Медведь не стал медлить. Воткнул Триллу меч в живот, провернул. Левой рукой прижал к лежанке бьющееся тело. Правой — вырезал его черное сердце. Взял, донес до весов Судии и бросил на чашу. И косящие весы уравновесились. Трулан поднял глаза к черным балкам, на которых сидел рыжий сокол.
— Эй, я думал, ты превратишься!
— Только если штаны одолжишь, — про себя проворчал Риндир.
Добывать одежду пришлось самостоятельно. Во-первых, он вытащил из-под корней бронекостюм. Во-вторых, позаимствовал во временное пользование портки и рубаху одного из воинов Судии. А еще — выслушал твердое требование начальницы немедленно вернуться в торговый терем, поскольку епископ мертв, Трулан Медведь взял власть, и в пребывании рядом с Бранвен больше нет необходимости.
И ответил еще более твердым «нет», поскольку в переходный период необходимость защищать королеву возрастает многократно.
— Если дальше будешь соколом — нам все же придется тебя отозвать.
— Я помню свое обещание Любу и постараюсь не превращаться без нужды.
Аурора фыркнула.
— И как же ты легализуешь свой новый статус?
— Я что-нибудь придумаю.
Начальница еще раз фыркнула и отключилась.
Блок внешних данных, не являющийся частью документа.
(** C8: [properties] of [check.js] hands the array of the map's values to
    [checkChecks] as one check; an array is no function, so the factory
    throws ErrExpectedFunction for every map and no check is ever
    produced.  [properties] of [check.ts] returns a check for every
    non-empty map. *)
Theorem properties_construction (object : checkmap) (h : heap) :
  is_nullish (m_val object) = false ->
  let vals := map (fun e => f_val (snd e)) (m_entries object) in
  JS.properties object h
  = Some (Throw JS.ErrExpectedFunction, h ++ [array_object vals]) /\
  (m_entries object <> [] ->
   exists c, TS.properties object h = Some (Ret c, h ++ [function_object 1])).
Proof.
  intros Hobj vals. split.
  - unfold JS.properties, object_values. rewrite Hobj.
    unfold bind at 1. unfold ret at 1.
    rewrite (bind_ret _ _ _ _ _ (alloc_array_eq _ _)).
    apply bind_throw. unfold JS.checkChecks. cbn [length Nat.eqb JS.checkChecks_loop].
    apply bind_throw. unfold JS.checkCheck. cbn [f_val not_callable].
    now rewrite (bind_ret _ _ _ _ _ (typeof_fresh_array _ _)).
  - intros Hne. unfold TS.properties, object_values. rewrite Hobj.
    unfold bind at 1. unfold ret at 1. rewrite length_map.
    destruct (length (m_entries object) =? 0) eqn:E.
    + apply Nat.eqb_eq, length_zero_iff_nil in E. contradiction.
    + rewrite closure_eq. eauto.
Qed.

(** * The statements at sample inputs *)

Import Sample.

Example sample_locations :
  length TS.module_heap = 28 /\ length ts_heap = 35 /\
  f_val ts_value_1 = VObj 28 /\ ts_a_is_2 = VObj 29 /\ ts_map = VObj 30 /\
  ts_empty_array = VObj 31 /\ ts_mixed_array = VObj 32 /\
  ts_empty_object = VObj 33 /\ f_val ts_type_Number = VObj 34 /\
  length JS.module_heap = 30 /\ length js_heap = 35 /\
  f_val js_value_5 = VObj 30 /\ f_val js_value_6 = VObj 31 /\
  js_empty_array = VObj 32 /\ js_empty_object = VObj 33 /\ js_map = VObj 34.
Proof. repeat split; reflexivity. Qed.

(** [check(6, expect.value(5), expect.value(6))]: one record, that of the
    first check. *)
Lemma check_collects_defined_returns_witness :
  let record :=
    JS.CheckErr_object [(KStr "expected", VNum 5); (KStr "received", VNum 6)] in
  TS.check (VNum 6) [js_value_5; js_value_6] js_heap
  = Some (Ret {| TS.errors := [VObj 35] |}, js_heap ++ [record]) /\
  JS.check (VNum 6) [js_value_5; js_value_6] js_heap
  = Some (Ret {| JS.errors := [VObj 35] |}, js_heap ++ [record]).
Proof.
  intros record.
  destruct (check_collects_defined_returns (VNum 6) [js_value_5; js_value_6]
              js_heap ltac:(discriminate)) as (Hts & Hjs & _).
  split.
  - apply Hts. exists [VObj 35; VUndefined]. split; reflexivity.
  - apply Hjs; [repeat constructor|].
    exists [VObj 35; VUndefined]. split; reflexivity.
Defined.

(** [Result.must()] on no error and on two errors. *)
Lemma must_throws_the_accumulated_errors_witness :
  TS.must {| TS.errors := [] |} ts_heap = Some (Ret tt, ts_heap) /\
  JS.must {| JS.errors := [VStr "a"; VStr "b"] |} js_heap
  = Some (Throw (VObj 36),
          js_heap ++ [array_object [VStr "a"; VStr "b"];
                      aggregate_error_object (VObj 35)]).
Proof.
  split.
  - exact (proj1 (must_throws_the_accumulated_errors [] ts_heap)).
  - exact (proj2 (must_throws_the_accumulated_errors [VStr "a"; VStr "b"] js_heap)).
Defined.

(** [expect.any(1)(1)] returns a record. *)
Lemma any_compares_with_the_candidate_array_witness :
  (exists c,
     TS.any [VNum 1] TS.module_heap
     = Some (Ret c, TS.module_heap ++ [array_object [VNum 1]; function_object 1]) /\
     forall h',
       f_call c (VNum 1) h'
       = Some (Ret (VObj (length h')),
               h' ++ [TS.CheckErr_object
                        [(KStr "expected", VObj 28); (KStr "received", VNum 1)]])) /\
  (exists c,
     JS.any [VNum 1] JS.module_heap
     = Some (Ret c, JS.module_heap ++ [array_object [VNum 1]; function_object 1]) /\
     forall h',
       f_call c (VNum 1) h'
       = Some (Ret (VObj (length h')),
               h' ++ [JS.CheckErr_object
                        [(KStr "expected", VObj 30); (KStr "received", VNum 1)]])).
Proof.
  split.
  - exact (proj1 (any_compares_with_the_candidate_array [VNum 1] (VNum 1) TS.module_heap)).
  - exact (proj2 (any_compares_with_the_candidate_array [VNum 1] (VNum 1) JS.module_heap)).
Defined.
Штурман вернулся в капеллу, пользуясь платком Медведя вместо пароля. Никого там уже не было, и Риндир спустился к Бранни. Услышав разговор, невольно приостановился за дверью, чувствуя себя стоящим позадь забора царем.
— А что он в сокола умеет превращаться? — сердито настаивала девочка.
— Свойство, полезное в разведке, и только. Я и сам умею — в медведя. И в нашем роду все, — пробурчал дядька, поддразнивая.
«А муравьиный лев в ежика превратился! Да. А во что превратился мой любимый словарь?»